PROMPT:
Return, word for word, only the lines of the data below that lie between the line with "(EA_done r, e)" and the line with "match read_txPre (rq_Body rq) with", those two lines included.

Dataset entries
****************

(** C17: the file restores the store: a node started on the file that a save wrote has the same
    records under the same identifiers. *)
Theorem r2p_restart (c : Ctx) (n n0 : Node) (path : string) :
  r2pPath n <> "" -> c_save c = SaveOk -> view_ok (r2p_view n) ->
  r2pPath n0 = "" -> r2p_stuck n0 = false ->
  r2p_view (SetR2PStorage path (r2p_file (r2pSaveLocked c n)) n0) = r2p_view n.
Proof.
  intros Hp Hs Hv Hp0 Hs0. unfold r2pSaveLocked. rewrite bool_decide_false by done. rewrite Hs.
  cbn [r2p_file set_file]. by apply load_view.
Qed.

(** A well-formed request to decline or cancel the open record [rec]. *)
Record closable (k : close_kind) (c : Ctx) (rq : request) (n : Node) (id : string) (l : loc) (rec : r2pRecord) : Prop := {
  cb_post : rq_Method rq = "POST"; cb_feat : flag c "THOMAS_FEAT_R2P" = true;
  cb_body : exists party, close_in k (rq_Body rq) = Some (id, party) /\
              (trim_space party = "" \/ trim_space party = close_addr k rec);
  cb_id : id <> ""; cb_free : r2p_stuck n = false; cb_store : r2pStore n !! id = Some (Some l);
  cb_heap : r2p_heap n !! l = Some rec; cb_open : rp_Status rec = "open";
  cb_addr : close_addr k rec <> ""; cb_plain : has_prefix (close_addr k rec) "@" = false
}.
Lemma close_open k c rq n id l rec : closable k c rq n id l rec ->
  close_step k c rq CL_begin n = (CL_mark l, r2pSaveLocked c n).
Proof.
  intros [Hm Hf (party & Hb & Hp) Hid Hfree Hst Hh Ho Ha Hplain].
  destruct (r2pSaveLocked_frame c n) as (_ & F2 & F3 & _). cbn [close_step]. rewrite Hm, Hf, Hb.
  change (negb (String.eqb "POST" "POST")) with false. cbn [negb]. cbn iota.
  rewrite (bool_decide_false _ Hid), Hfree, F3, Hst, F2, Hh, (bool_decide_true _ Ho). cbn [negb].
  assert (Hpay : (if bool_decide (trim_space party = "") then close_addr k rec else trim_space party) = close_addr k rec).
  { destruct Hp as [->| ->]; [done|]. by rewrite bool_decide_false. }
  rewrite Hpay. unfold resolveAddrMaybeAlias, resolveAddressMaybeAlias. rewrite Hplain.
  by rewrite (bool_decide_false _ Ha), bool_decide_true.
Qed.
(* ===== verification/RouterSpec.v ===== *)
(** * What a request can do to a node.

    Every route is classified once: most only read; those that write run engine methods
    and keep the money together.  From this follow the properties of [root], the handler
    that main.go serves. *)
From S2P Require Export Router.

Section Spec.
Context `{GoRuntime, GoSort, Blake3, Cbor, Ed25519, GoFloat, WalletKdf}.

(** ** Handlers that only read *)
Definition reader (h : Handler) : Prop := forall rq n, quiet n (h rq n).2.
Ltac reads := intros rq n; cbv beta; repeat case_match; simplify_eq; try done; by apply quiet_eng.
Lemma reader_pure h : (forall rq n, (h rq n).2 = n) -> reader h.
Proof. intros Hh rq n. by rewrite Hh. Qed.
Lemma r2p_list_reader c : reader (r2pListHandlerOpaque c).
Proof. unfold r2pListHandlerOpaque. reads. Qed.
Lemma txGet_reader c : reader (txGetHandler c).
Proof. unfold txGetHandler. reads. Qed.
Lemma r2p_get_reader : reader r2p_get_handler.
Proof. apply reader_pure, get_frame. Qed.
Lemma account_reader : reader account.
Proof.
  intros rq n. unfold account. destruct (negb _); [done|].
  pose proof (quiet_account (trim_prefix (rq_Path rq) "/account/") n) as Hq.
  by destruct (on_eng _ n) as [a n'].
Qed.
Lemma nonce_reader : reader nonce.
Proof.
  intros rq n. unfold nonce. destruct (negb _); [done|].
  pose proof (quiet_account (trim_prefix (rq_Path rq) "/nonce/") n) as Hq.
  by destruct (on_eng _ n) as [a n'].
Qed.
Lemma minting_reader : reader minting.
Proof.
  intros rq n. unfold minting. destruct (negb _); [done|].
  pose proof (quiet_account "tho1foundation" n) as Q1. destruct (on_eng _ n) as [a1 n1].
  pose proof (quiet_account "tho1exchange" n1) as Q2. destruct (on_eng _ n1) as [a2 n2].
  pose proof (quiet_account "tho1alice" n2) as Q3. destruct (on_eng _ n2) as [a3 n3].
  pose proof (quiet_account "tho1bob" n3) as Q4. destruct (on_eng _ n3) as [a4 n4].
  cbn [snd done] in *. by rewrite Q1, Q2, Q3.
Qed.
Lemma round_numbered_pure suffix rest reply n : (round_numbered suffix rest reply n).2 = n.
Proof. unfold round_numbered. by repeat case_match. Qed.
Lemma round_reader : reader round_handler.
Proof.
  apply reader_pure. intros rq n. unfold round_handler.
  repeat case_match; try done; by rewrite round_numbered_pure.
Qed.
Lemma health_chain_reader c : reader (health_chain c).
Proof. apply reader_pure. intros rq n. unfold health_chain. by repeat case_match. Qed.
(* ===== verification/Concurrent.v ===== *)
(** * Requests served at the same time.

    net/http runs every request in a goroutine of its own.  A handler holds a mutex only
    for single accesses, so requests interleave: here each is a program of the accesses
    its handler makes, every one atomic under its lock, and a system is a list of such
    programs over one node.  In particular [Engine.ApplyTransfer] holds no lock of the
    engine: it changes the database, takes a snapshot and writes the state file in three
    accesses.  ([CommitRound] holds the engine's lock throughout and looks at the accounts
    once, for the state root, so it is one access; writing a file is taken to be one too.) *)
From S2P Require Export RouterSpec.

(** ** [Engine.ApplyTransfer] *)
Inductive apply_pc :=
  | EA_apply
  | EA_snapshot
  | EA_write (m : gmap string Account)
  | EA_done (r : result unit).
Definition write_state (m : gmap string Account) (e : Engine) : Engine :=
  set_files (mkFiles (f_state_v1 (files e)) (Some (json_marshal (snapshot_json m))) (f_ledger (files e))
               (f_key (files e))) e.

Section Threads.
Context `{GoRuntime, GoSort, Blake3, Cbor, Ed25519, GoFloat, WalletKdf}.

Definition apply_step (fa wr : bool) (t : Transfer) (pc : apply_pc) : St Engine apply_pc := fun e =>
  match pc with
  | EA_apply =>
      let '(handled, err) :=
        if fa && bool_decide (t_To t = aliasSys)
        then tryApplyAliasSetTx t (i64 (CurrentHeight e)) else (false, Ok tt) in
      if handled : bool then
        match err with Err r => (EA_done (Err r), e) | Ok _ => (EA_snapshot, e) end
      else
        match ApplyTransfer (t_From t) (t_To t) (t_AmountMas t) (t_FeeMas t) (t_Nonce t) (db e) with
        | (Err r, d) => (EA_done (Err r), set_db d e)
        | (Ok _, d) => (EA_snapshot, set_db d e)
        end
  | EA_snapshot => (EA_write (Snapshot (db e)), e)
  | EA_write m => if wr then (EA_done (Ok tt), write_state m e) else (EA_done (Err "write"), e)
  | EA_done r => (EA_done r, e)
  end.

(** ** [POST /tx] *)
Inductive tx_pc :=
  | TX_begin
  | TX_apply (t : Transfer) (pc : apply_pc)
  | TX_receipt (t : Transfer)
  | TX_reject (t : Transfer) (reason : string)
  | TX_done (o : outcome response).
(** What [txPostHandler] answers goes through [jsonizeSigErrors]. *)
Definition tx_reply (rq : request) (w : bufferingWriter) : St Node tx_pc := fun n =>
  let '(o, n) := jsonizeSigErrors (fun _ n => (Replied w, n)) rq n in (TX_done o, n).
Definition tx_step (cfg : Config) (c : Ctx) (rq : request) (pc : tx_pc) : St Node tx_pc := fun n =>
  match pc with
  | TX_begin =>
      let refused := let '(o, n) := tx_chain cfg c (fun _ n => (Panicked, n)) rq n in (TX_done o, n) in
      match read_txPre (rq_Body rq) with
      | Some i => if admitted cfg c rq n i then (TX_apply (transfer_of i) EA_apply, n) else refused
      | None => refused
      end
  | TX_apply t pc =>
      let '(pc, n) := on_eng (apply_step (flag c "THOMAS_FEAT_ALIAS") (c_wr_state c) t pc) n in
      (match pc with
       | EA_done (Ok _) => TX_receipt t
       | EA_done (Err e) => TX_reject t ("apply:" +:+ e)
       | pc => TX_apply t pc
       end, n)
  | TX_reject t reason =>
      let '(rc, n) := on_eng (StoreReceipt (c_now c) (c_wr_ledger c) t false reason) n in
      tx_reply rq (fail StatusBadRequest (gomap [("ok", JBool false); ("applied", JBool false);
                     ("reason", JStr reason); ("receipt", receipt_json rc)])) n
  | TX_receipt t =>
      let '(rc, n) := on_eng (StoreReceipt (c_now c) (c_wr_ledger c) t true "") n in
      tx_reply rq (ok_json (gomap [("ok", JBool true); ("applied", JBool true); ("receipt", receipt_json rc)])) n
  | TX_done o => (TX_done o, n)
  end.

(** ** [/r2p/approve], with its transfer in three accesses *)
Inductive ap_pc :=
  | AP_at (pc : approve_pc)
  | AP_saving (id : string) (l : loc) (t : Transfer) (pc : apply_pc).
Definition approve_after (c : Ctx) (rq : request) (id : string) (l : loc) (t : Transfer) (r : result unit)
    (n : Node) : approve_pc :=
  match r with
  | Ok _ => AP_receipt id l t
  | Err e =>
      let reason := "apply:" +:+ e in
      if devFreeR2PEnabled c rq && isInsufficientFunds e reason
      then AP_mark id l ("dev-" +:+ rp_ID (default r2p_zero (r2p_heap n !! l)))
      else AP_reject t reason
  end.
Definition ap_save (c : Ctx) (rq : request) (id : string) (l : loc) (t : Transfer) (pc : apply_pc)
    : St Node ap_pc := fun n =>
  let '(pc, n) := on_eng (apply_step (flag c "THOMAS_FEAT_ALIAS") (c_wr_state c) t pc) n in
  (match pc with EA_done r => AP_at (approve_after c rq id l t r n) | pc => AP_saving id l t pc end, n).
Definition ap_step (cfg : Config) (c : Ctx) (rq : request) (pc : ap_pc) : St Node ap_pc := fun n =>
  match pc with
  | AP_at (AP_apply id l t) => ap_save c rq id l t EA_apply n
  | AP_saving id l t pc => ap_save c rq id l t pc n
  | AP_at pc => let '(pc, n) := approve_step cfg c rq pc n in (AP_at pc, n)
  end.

****************

PROBLEM SOLUTION:
  | EA_done r => (EA_done r, e)
  end.

(** ** [POST /tx] *)
Inductive tx_pc :=
  | TX_begin
  | TX_apply (t : Transfer) (pc : apply_pc)
  | TX_receipt (t : Transfer)
  | TX_reject (t : Transfer) (reason : string)
  | TX_done (o : outcome response).
(** What [txPostHandler] answers goes through [jsonizeSigErrors]. *)
Definition tx_reply (rq : request) (w : bufferingWriter) : St Node tx_pc := fun n =>
  let '(o, n) := jsonizeSigErrors (fun _ n => (Replied w, n)) rq n in (TX_done o, n).
Definition tx_step (cfg : Config) (c : Ctx) (rq : request) (pc : tx_pc) : St Node tx_pc := fun n =>
  match pc with
  | TX_begin =>
      let refused := let '(o, n) := tx_chain cfg c (fun _ n => (Panicked, n)) rq n in (TX_done o, n) in
      match read_txPre (rq_Body rq) with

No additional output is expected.